*** Exercise material ***

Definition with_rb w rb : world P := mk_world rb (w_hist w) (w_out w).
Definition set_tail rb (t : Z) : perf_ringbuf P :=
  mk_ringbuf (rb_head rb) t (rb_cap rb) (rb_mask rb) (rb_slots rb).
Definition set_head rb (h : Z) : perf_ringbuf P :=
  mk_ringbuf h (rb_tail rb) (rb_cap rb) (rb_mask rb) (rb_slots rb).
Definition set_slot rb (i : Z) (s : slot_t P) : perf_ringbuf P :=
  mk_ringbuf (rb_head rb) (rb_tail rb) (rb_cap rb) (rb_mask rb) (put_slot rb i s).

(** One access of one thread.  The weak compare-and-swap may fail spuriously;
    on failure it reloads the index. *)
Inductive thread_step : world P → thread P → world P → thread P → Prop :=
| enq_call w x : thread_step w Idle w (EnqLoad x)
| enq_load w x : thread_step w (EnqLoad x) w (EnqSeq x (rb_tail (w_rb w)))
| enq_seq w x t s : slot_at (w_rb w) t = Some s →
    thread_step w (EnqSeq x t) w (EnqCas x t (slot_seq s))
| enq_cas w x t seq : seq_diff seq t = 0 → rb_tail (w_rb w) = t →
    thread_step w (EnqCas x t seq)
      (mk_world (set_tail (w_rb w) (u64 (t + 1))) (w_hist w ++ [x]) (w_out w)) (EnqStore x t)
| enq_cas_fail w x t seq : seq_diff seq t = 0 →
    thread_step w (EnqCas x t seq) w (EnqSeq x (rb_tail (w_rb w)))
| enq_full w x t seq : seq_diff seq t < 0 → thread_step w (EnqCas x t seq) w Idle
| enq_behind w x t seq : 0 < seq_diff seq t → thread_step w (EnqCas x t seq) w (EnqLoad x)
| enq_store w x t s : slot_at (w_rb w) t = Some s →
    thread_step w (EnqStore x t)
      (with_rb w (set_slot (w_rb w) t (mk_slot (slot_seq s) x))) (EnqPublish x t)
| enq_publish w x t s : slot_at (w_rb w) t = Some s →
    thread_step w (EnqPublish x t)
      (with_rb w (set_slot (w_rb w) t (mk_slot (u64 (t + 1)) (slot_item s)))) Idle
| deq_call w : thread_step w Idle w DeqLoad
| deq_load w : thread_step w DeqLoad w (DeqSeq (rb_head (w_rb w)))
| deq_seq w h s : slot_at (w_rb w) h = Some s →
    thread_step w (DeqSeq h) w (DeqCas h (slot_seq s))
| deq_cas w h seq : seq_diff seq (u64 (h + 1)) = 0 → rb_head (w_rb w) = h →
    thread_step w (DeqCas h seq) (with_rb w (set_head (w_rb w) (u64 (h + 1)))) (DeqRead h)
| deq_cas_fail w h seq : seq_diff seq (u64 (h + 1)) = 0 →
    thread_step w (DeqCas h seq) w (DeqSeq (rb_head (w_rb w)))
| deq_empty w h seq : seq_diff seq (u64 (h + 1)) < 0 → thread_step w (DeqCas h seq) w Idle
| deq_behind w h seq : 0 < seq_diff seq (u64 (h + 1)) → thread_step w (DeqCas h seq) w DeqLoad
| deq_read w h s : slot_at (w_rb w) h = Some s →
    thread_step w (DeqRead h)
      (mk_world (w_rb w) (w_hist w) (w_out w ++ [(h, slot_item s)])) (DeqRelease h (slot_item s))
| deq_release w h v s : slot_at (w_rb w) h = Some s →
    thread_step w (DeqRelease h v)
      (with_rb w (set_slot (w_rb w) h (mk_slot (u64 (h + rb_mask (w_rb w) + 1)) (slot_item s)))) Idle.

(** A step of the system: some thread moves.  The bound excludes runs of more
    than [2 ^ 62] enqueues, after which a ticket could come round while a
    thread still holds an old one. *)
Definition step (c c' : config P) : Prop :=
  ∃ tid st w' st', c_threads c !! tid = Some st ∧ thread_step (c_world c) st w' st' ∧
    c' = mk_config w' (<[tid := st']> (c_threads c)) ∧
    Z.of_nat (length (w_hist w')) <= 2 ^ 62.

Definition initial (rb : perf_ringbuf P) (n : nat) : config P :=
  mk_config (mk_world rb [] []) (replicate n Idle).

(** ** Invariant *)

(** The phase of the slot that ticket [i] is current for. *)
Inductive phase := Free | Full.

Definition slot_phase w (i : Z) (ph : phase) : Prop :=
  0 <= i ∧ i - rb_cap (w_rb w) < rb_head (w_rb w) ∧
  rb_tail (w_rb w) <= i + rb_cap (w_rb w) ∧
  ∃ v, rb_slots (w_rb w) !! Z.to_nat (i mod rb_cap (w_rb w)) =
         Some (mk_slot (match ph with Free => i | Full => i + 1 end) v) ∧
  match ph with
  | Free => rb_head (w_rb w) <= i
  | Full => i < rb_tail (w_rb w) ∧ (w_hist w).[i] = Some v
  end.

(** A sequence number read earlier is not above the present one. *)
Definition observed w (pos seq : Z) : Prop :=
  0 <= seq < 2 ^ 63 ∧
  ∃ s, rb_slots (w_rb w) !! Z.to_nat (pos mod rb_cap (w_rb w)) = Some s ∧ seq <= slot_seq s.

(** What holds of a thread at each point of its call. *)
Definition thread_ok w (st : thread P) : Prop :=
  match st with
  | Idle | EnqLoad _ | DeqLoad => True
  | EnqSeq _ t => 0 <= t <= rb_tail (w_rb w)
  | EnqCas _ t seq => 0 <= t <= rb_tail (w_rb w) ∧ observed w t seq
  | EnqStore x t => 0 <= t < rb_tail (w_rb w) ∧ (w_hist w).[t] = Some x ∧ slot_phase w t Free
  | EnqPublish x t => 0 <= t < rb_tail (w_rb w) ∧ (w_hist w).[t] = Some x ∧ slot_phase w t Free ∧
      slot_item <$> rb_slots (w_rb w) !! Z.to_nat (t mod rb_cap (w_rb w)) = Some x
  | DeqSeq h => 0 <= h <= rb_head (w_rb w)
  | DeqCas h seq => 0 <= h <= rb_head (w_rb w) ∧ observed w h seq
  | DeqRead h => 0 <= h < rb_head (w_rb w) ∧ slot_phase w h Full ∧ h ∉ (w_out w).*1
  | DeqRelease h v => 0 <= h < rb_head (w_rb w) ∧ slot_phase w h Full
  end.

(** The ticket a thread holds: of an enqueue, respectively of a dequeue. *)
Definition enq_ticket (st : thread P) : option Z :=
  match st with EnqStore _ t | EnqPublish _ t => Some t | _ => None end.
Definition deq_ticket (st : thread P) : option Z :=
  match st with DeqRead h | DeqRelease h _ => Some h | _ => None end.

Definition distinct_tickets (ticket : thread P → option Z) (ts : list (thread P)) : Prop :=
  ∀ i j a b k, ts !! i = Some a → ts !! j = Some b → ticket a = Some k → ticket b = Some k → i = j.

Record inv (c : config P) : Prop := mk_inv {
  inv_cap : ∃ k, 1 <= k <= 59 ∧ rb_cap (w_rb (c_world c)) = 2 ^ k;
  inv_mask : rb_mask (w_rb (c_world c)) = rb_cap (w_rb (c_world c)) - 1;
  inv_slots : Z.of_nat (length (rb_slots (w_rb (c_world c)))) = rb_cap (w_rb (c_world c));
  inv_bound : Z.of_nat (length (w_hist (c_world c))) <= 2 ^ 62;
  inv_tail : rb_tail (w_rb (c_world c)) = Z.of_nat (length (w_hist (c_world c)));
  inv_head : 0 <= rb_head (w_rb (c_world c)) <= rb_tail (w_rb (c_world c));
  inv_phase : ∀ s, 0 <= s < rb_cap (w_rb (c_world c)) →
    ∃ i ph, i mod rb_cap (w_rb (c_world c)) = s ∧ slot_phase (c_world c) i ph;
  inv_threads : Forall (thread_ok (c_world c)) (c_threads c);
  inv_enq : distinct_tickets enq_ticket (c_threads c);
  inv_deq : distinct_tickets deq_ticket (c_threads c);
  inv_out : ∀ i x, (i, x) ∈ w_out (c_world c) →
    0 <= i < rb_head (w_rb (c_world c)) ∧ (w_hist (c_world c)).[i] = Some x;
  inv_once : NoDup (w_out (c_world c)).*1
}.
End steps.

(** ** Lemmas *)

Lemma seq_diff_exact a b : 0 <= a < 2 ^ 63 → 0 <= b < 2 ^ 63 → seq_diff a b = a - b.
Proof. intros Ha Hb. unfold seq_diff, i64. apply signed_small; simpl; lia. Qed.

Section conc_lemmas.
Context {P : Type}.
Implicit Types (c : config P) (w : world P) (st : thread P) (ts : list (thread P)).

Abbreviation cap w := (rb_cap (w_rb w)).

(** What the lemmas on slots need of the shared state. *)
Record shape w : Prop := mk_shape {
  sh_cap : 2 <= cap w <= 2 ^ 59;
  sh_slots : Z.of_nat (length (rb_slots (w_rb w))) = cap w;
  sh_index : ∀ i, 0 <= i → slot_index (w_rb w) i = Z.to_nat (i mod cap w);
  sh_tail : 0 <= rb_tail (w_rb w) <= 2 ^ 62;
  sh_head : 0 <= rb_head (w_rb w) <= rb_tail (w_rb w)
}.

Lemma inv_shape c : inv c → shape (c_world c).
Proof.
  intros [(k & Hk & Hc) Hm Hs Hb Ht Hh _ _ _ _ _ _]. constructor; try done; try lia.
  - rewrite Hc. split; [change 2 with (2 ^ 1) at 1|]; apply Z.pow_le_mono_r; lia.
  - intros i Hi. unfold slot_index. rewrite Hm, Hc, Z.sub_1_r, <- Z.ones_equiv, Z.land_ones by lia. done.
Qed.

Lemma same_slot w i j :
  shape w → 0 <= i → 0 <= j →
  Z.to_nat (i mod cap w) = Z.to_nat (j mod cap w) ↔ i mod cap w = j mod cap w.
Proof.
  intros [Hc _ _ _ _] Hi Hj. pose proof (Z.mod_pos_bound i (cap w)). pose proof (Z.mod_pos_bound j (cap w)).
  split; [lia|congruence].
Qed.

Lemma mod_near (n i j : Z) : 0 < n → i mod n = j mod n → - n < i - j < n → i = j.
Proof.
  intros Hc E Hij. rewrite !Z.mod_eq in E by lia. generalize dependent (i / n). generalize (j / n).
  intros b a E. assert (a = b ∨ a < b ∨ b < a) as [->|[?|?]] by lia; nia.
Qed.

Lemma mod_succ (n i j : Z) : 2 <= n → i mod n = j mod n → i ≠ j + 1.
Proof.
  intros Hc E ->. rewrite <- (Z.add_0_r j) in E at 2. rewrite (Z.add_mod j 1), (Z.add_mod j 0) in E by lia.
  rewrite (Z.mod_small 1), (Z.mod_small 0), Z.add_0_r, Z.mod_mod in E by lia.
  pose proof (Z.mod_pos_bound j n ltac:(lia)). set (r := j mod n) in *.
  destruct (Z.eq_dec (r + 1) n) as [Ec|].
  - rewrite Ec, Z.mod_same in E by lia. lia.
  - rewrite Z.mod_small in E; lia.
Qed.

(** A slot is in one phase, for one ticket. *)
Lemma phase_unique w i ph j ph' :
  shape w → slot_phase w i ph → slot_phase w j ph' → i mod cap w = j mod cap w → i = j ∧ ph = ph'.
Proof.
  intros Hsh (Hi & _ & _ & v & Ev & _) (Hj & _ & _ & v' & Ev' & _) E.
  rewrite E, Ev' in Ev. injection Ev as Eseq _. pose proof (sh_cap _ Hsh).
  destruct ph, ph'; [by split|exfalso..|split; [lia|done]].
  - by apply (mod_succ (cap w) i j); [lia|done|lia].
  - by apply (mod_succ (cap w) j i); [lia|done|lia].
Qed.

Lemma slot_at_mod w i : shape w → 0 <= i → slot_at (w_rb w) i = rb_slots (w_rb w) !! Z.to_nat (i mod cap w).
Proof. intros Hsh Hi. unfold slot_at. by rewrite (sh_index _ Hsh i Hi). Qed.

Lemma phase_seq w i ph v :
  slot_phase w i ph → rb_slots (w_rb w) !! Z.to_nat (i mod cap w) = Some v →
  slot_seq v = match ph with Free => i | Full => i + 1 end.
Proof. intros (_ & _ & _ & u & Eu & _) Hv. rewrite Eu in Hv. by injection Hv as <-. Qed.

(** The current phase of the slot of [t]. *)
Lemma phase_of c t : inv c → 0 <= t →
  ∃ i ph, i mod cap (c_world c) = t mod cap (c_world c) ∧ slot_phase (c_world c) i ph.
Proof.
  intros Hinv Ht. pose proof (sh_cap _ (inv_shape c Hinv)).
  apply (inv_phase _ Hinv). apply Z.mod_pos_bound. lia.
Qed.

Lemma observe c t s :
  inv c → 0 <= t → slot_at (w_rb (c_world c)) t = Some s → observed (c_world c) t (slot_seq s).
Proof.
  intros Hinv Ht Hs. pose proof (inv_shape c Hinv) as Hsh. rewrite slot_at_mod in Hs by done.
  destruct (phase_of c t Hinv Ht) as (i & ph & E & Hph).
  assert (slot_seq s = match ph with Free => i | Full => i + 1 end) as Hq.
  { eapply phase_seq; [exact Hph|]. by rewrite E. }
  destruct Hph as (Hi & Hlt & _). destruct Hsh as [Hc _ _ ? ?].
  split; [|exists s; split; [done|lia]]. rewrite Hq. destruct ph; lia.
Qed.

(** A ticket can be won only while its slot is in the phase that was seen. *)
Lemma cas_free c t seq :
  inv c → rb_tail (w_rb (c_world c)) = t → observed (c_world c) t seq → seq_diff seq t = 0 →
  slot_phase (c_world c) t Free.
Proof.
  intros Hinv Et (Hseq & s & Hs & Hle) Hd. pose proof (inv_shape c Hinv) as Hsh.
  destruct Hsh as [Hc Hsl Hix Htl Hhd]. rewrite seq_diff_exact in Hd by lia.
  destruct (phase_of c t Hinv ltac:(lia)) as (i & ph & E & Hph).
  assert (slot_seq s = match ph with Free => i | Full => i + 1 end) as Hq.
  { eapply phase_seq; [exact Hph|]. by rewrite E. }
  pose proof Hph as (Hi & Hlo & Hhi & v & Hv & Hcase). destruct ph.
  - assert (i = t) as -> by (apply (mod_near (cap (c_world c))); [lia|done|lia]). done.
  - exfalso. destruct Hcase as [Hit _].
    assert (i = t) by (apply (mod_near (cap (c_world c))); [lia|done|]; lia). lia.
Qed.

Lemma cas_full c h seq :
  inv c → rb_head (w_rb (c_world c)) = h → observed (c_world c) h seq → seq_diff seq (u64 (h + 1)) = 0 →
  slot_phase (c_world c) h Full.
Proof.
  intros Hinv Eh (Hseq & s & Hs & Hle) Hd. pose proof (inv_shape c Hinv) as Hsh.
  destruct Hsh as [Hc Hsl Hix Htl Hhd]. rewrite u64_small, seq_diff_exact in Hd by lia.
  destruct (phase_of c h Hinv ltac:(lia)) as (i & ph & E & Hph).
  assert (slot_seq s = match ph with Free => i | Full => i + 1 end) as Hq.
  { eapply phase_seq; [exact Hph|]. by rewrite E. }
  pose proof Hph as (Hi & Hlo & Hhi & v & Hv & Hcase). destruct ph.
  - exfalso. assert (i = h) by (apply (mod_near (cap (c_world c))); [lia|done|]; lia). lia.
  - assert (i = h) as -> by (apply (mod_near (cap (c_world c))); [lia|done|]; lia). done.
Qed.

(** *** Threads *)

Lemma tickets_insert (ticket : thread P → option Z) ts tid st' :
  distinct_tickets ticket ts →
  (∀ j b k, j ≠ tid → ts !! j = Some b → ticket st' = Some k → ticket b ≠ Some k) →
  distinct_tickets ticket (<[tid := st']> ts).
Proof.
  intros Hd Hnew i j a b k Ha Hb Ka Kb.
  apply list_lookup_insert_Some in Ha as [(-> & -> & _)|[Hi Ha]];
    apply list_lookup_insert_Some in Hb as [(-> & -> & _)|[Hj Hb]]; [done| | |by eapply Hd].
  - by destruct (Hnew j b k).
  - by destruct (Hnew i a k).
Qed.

***
*** Exercise material ***

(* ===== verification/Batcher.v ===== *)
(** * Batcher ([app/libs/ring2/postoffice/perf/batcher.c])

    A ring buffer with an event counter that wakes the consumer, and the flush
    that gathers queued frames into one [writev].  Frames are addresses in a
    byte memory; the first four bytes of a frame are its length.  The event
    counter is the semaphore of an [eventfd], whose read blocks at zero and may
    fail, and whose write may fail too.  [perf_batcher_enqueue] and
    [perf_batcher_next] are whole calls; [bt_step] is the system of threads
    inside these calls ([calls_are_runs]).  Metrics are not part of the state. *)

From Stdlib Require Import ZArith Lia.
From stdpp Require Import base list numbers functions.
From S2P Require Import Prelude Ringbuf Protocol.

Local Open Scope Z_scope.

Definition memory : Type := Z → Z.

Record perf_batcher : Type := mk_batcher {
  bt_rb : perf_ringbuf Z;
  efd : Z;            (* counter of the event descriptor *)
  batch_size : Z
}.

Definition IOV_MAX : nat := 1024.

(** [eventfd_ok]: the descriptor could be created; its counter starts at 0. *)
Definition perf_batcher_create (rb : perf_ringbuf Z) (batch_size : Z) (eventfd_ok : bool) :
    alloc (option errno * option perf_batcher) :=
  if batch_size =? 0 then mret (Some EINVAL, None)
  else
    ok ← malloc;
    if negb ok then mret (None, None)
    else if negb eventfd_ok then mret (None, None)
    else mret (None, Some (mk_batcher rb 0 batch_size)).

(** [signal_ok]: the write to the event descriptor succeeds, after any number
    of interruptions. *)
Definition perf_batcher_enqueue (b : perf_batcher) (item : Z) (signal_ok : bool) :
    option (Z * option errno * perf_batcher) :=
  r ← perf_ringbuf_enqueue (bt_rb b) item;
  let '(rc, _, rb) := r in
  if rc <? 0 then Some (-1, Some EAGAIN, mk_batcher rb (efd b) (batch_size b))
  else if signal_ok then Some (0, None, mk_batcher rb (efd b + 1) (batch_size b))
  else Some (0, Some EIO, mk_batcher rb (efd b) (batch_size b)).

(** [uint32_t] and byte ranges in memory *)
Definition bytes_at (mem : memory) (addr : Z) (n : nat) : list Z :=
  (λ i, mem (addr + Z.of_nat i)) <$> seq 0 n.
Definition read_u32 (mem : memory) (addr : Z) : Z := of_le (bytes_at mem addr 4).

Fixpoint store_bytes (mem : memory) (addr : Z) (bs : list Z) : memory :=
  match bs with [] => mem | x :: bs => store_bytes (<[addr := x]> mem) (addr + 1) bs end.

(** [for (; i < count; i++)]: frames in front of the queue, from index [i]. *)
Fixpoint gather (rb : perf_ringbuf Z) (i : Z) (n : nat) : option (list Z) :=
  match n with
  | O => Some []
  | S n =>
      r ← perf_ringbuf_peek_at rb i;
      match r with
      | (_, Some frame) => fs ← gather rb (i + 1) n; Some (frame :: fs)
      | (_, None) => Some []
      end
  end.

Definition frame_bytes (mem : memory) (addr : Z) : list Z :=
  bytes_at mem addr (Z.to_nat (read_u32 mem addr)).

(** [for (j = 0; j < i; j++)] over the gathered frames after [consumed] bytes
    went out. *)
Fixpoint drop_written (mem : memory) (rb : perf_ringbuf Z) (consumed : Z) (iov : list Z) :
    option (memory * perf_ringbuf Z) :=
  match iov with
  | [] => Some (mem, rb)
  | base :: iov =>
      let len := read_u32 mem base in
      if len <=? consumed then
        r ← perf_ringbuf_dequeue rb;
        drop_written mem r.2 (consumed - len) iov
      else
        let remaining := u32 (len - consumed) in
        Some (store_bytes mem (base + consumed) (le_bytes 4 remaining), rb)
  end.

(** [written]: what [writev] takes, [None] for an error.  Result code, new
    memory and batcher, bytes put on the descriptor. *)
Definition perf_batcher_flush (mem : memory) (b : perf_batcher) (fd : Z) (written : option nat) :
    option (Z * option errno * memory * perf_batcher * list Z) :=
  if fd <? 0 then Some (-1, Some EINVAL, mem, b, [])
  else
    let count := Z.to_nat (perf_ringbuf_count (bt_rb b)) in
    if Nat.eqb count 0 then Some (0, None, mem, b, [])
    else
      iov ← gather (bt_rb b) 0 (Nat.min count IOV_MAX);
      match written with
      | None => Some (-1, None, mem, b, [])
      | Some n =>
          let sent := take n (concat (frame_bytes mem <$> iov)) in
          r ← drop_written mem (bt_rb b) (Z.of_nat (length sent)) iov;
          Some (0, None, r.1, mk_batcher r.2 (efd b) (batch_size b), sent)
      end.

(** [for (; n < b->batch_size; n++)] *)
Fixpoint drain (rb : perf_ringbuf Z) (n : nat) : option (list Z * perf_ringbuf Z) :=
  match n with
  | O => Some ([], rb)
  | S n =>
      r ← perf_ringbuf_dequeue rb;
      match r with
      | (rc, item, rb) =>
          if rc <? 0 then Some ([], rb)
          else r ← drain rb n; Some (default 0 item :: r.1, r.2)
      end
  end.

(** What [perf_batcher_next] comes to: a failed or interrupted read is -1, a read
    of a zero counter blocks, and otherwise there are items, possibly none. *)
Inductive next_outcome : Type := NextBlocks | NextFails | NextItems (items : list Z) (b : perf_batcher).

***

> **Problem requirements**: Search the listing for the word "Record" and return each line that holds it.

> **Expected output**:
Record inv (c : config P) : Prop := mk_inv {
Record shape w : Prop := mk_shape {
Record perf_batcher : Type := mk_batcher {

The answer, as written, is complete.